Trail Mix: Brown Offers Ephemeral Romance on Appalachian Hike
The anti-thesis of a fight-against-the-elements type narrative a la Wild or Tracks, Maine unfolds quietly and emphasizes the natural surroundings over needless dialogue or accompanying score. The sophomore feature by North Carolinian filmmaker Matthew Brown sees its emotional core more European-influenced (Laia Costa‘s character certainly helps) sense of drift—featuring two souls struggling to reconcile their undeniable attraction with the realities of their outside lives. Brown is able to overcome the manic pixie dream girl trappings of a lesser version of this story, and by the film’s conclusion achieves a potent mix of melancholy and liberation.
We are first introduced to Bluebird (Costa) dealing with feminine issues on the Appalachian trail. Then a young man with shaggy hair, Lake (Thomas Mann), emerges from his tent and starts a drumbeat on his pot of oatmeal. Soon Bluebird joins in, and it’s clear from this wordless exchange that these two are hiking in harmony. Costa and Mann have a terrific chemistry that carries the film. Bluebird is supposedly married, and a decade or so older than her hiking buddy, though her youthful face and playful demeanor would suggest otherwise.
Costa’s take on Bluebird is one that wears a strong flirtatious streak. Her go-to move is rubbing her eye while smiling and looking away. Her and Lake play-fight with berries, pet wild ponies, and even steal a kiss, while denying any sort of romantic connection to all other inquiring hikers passing by. At one point Bluebird tells Lake that she’s leaving, and he realizes that their time together will inevitably come to an end. He asks her to read to him from her journal, but she defers, ‘You won’t understand it.’ He prods her again, and she starts reading in Spanish, in one of the film’s funnier moments. Lake’s mood turns sour when he accompanies her to town, selfishly unable to accept her autonomy, as she prepares to leave. The final sequence elevates the film and filmmaker to true auteur status. It’s the kind of ending that’s unexpected yet inescapable, and informs the entire film.

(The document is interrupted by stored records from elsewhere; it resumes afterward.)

(** ** Actions *)

(** The ports [Store] and [Directory] of ports.go. *)
Inductive exec_op : Set -> Type :=
  | OpClaimBatch (c : Claim) : exec_op (option Batch)
  | OpRecoverBatches (c : Claim) : exec_op Z
  | OpApplyBatch (b : Batch) (owner : string) : exec_op unit
  | OpRequeueBatch (b : Batch) (owner code : string) (delay : Z) : exec_op unit
  | OpFailBatch (b : Batch) (owner code : string) : exec_op unit
  | OpEnsureExpiryRun (bank : string) (today : Z) (owner : string) : exec_op unit
  | OpRecoverExpiryItems (c : Claim) : exec_op Z
  | OpClaimExpiryItem (c : Claim) : exec_op (option ExpiryItem)
  | OpApplyExpiryItem (i : ExpiryItem) (owner : string) : exec_op unit
  | OpRequeueExpiryItem (i : ExpiryItem) (owner : string) (delay : Z) : exec_op unit
  | OpFailExpiryItem (i : ExpiryItem) (owner : string) : exec_op unit
  | OpUser (id : string) : exec_op DirectoryUser
  | OpBanks : exec_op (list Route).

Definition run_op {X : Set} (op : exec_op X) : M X :=
  match op with
  | OpClaimBatch c => ClaimBatch c
  | OpRecoverBatches c => RecoverBatches c
  | OpApplyBatch b o => ApplyBatch b o
  | OpRequeueBatch b o c d => RequeueBatch b o c d
  | OpFailBatch b o c => FailBatch b o c
  | OpEnsureExpiryRun b t o => EnsureExpiryRun b t o
  | OpRecoverExpiryItems c => RecoverExpiryItems c
  | OpClaimExpiryItem c => ClaimExpiryItem c
  | OpApplyExpiryItem i o => ApplyExpiryItem i o
  | OpRequeueExpiryItem i o d => RequeueExpiryItem i o d
  | OpFailExpiryItem i o => FailExpiryItem i o
  | OpUser id => User id
  | OpBanks => Banks
  end.

Inductive task := TaskBatch (b : Batch) | TaskExpiry (i : ExpiryItem).
Definition task_bank (t : task) : string :=
  match t with TaskBatch b => Batch_BankID b | TaskExpiry i => ExpiryItem_BankID i end.

Inductive counter := Claims_ | Retries | Recoveries | Succeeded | Failed | LoopOK.

Inductive action : Set -> Type :=
  | AStore {X : Set} (op : exec_op X) : action (error + X)%type
  | ANow : action Z
  | AReserve (bank : string) : action bool
  | ARelease (bank : string) : action unit
  | ARotate (banks : list string) : action (list string)
  | ACount (c : counter) (n : Z) : action unit
  | ASpawn (t : task) : action unit.
Lemma release_minds t : minds t Over (act (ARelease (task_bank t))).
Proof. by cbn. Qed.
(** A failure or a requeue, a counter, and the release. *)
Lemma fail_minds b st code :
  ends config (TaskBatch b) st (CallFailBatch b (cf_Identity config) code) ->
  minds (TaskBatch b) st (fail_batch_with config b code ≫= fun _ => act (ARelease (Batch_BankID b))).
Proof. intros H. split; [exact H|]. intros x. by cbn. Qed.
Lemma retry_minds b st code :
  st = Unanswered /\ code = "control_unavailable" \/ st = Tried true /\ code = "dependency_unavailable" ->
  minds (TaskBatch b) st (retryBatch config b code ≫= fun _ => act (ARelease (Batch_BankID b))).
Proof.
  intros H. unfold retryBatch. destruct (cf_BatchMaxAttempts config <=? Batch_AttemptCount b) eqn:E.
  - apply fail_minds. constructor; [naive_solver|by apply Z.leb_le].
  - apply Z.leb_gt in E. split; [destruct H as [[-> ->]|[-> ->]]; by constructor|]. intros [e|x]; by cbn.
Qed.
Ltac thread := cbn [prog_mbind mbind prog_bind mret prog_mret told_user told_routes tried negb andb orb].
Ltac refuse b := apply (fail_minds b Refused "authorization_revoked"); constructor.
Ltac unanswer b := apply (retry_minds b Unanswered "control_unavailable"); by left.
Lemma worker_minds t : minds t Held (worker config t).
Proof.
  destruct t as [b|i]; unfold worker, runBatch, runExpiry.
  - unfold batch_work. destruct (cf_BatchSizeCap config <? Batch_ItemCount b) eqn:Ecap.
    { apply fail_minds. constructor. left. split; [done|by apply Z.ltb_lt]. }
    apply Z.ltb_ge in Ecap. exists b. repeat (split; [done|]). intros [e|u]; thread.
    { destruct (errors_is e ErrNoRows); thread; [refuse b|unanswer b]. }
    exists b, (admits b u). split; [done|]. split; [done|]. intros [e|rs]; thread; [unanswer b|]. unfold admits.
    destruct (DirectoryUser_Status u == "enabled"); thread; [|refuse b].
    destruct (String.eqb_spec (DirectoryUser_Role u) "bank_operator") as [Hb|_],
      (String.eqb_spec (DirectoryUser_Role u) "issuer_operator") as [Hi|_]; [by rewrite Hb in Hi|..];
      destruct (DirectoryUser_EntityID u == Batch_BankID b); thread; try refuse b;
      (destruct (existsb _ rs); thread; [|refuse b]);
      (split; [done|]; split; [done|]; split; [done|]; intros [e|[]]; thread; [|by cbn]);
      (destruct (errors_is e ErrRetryable || IsTransient e); [apply (retry_minds b (Tried true)); by right|]);
      (destruct (errors_is e ErrStale); [by cbn|apply (fail_minds b (Tried false) "invalid_transition"); constructor; by right]).
  - split; [done|]. split; [done|]. split; [done|]. intros [e|[]]; thread; [|by cbn].
    destruct (errors_is e ErrRetryable || IsTransient e).
    { split; [constructor|]. intros [e'|x]; by cbn. }
    destruct (errors_is e ErrStale); [by cbn|]. split; [constructor|]. intros x. by cbn.
Qed.

(** ** The loop claims only for the banks it read *)

(** The loop knows the banks [bs] and the day [d]; it may hold a slot [h], or a
    claimed task [pend] whose goroutine it has still to start. *)
Definition op_leads {X : Set} (bs : list string) (d : Z) (h : option string) (pend : option task) (op : exec_op X) :
    (list string -> option string -> option task -> result X -> Prop) -> Prop :=
  match op in exec_op X return (list string -> option string -> option task -> result X -> Prop) -> Prop with
  | OpBanks => fun go => forall x, go (match x with inr rs => active_of rs | inl _ => bs end) h pend x
  | OpEnsureExpiryRun bank today o => fun go => maintains config bs d (CallEnsureExpiryRun bank today o) /\ forall x, go bs h pend x
  | OpRecoverBatches c => fun go => maintains config bs d (CallRecoverBatches c) /\ forall x, go bs h pend x
  | OpRecoverExpiryItems c => fun go => maintains config bs d (CallRecoverExpiryItems c) /\ forall x, go bs h pend x
  | OpClaimBatch c => fun go => exists bank, h = Some bank /\ pend = None /\ In bank bs /\ c = claim_of config bank /\
      forall x, op_answers (OpClaimBatch c) x ->
        match x with inr (Some b) => go bs None (Some (TaskBatch b)) x | _ => go bs h None x end
  | OpClaimExpiryItem c => fun go => exists bank, h = Some bank /\ pend = None /\ In bank bs /\ c = claim_of config bank /\
      forall x, op_answers (OpClaimExpiryItem c) x ->
        match x with inr (Some i) => go bs None (Some (TaskExpiry i)) x | _ => go bs h None x end
  | _ => fun _ => False
  end.
Fixpoint leads {A} (bs : list string) (d : Z) (h : option string) (pend : option task) (p : prog A) : Prop :=
  match p with
  | Ret _ => h = None /\ pend = None
  | @Act _ X a k =>
      (match a in action X return (list string -> Z -> option string -> option task -> X -> Prop) -> Prop with
       | AStore op => fun go => op_leads bs d h pend op (fun bs' h' pend' x => go bs' d h' pend' x)
       | ANow => fun go => forall t, go bs (t / day * day) h pend t
       | AReserve bank => fun go => h = None /\ pend = None /\ go bs d (Some bank) None true /\ go bs d None None false
       | ARelease bank => fun go => h = Some bank /\ pend = None /\ go bs d None None tt
       | ARotate banks => fun go => forall x, x ≡ₚ banks -> go bs d h pend x
       | ACount _ _ => fun go => go bs d h pend tt
       | ASpawn t => fun go => h = None /\ pend = Some t /\ go bs d None None tt
       end) (fun bs' d' h' pend' x => leads bs' d' h' pend' (k x))
  end.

Gorgeously lensed by Donald Monroe, who has worked with Brown on all his previous short films, the cinematography brings the wilderness to life. The camera lingers on shots for a few extra beats to convey the tranquility of nature and the quiet breath of the trees. The film is dotted with rich side characters, mostly older folks with thick southern accents. One standout is a ‘trail angel’ named Glyn Stewart who offers them a holy triumvirate of chili, coffee and whiskey. He’s a non-actor who was featured in Ramin Bahrani’s documentary short ‘Lift You Up’ and resurfaces here to offer some wisdom in a scene reminiscent of Into the Wild’s Salvation Mountain.

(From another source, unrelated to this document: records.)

Lemma calm_finish bank scope key st raw res user w db :
  calm w db -> exists w' r, finish_batch bank scope key st raw res user w = (inr tt, w') /\
    (idem db !! (bank, scope, key) <> None -> w_shard w' = db <| idem ::= <[(bank, scope, key) := r]> |>) /\
    w_shard_tx w' = None.
Proof.
  intros Hw. unfold finish_batch, FinishIdempotency. cbv zeta. set (res' := if _ : bool then _ else _).
  destruct (idem db !! (bank, scope, key)) as [r|] eqn:E.
  - destruct (calm_exec (finish_idempotency bank scope key st raw res' user) w db tt
      (db <| idem ::= <[(bank, scope, key) := r <| id_status := "succeeded" |> <| id_response_status := Some st |>
            <| id_response_body := Some (jsonb raw) |> <| id_result_reference := res' |> <| id_updated_by := user |>]> |>) Hw)
      as (w1 & E1 & [He1 Htx1] & Hs1 & Hc1).
    { unfold finish_idempotency. by rewrite E. }
    rewrite (bind_eq _ _ _ _ _ E1). unfold shard_commit, pop_event. rewrite Htx1, He1. cbn.
    eexists _, _. split; [done|]. split; [intros _; cbn; done|done].
  - destruct (calm_exec (finish_idempotency bank scope key st raw res' user) w db tt db Hw)
      as (w1 & E1 & [He1 Htx1] & Hs1 & Hc1).
    { unfold finish_idempotency. by rewrite E. }
    rewrite (bind_eq _ _ _ _ _ E1). unfold shard_commit, pop_event. rewrite Htx1, He1. cbn.
    eexists _, (IdemRow "" "" "" None None None 0 "" ""). split; [done|]. split; [done|done].
Qed.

Brown’s assured drama portrays the ephemeral nature of friendships on the trail. With his young actors he’s able to capture the phase of life where freedom is valued above security. The title refers not to the section of trail in the film (they’re in Virginia), but rather the trail’s endpoint. And such a beautiful idea that is; underscoring the philosophy that life is lived moment to moment—that it’s not about the destination but the journey.
Reviewed on April 24th at the 2018 Tribeca Film Festival – US Narrative Competition. 85 Minutes.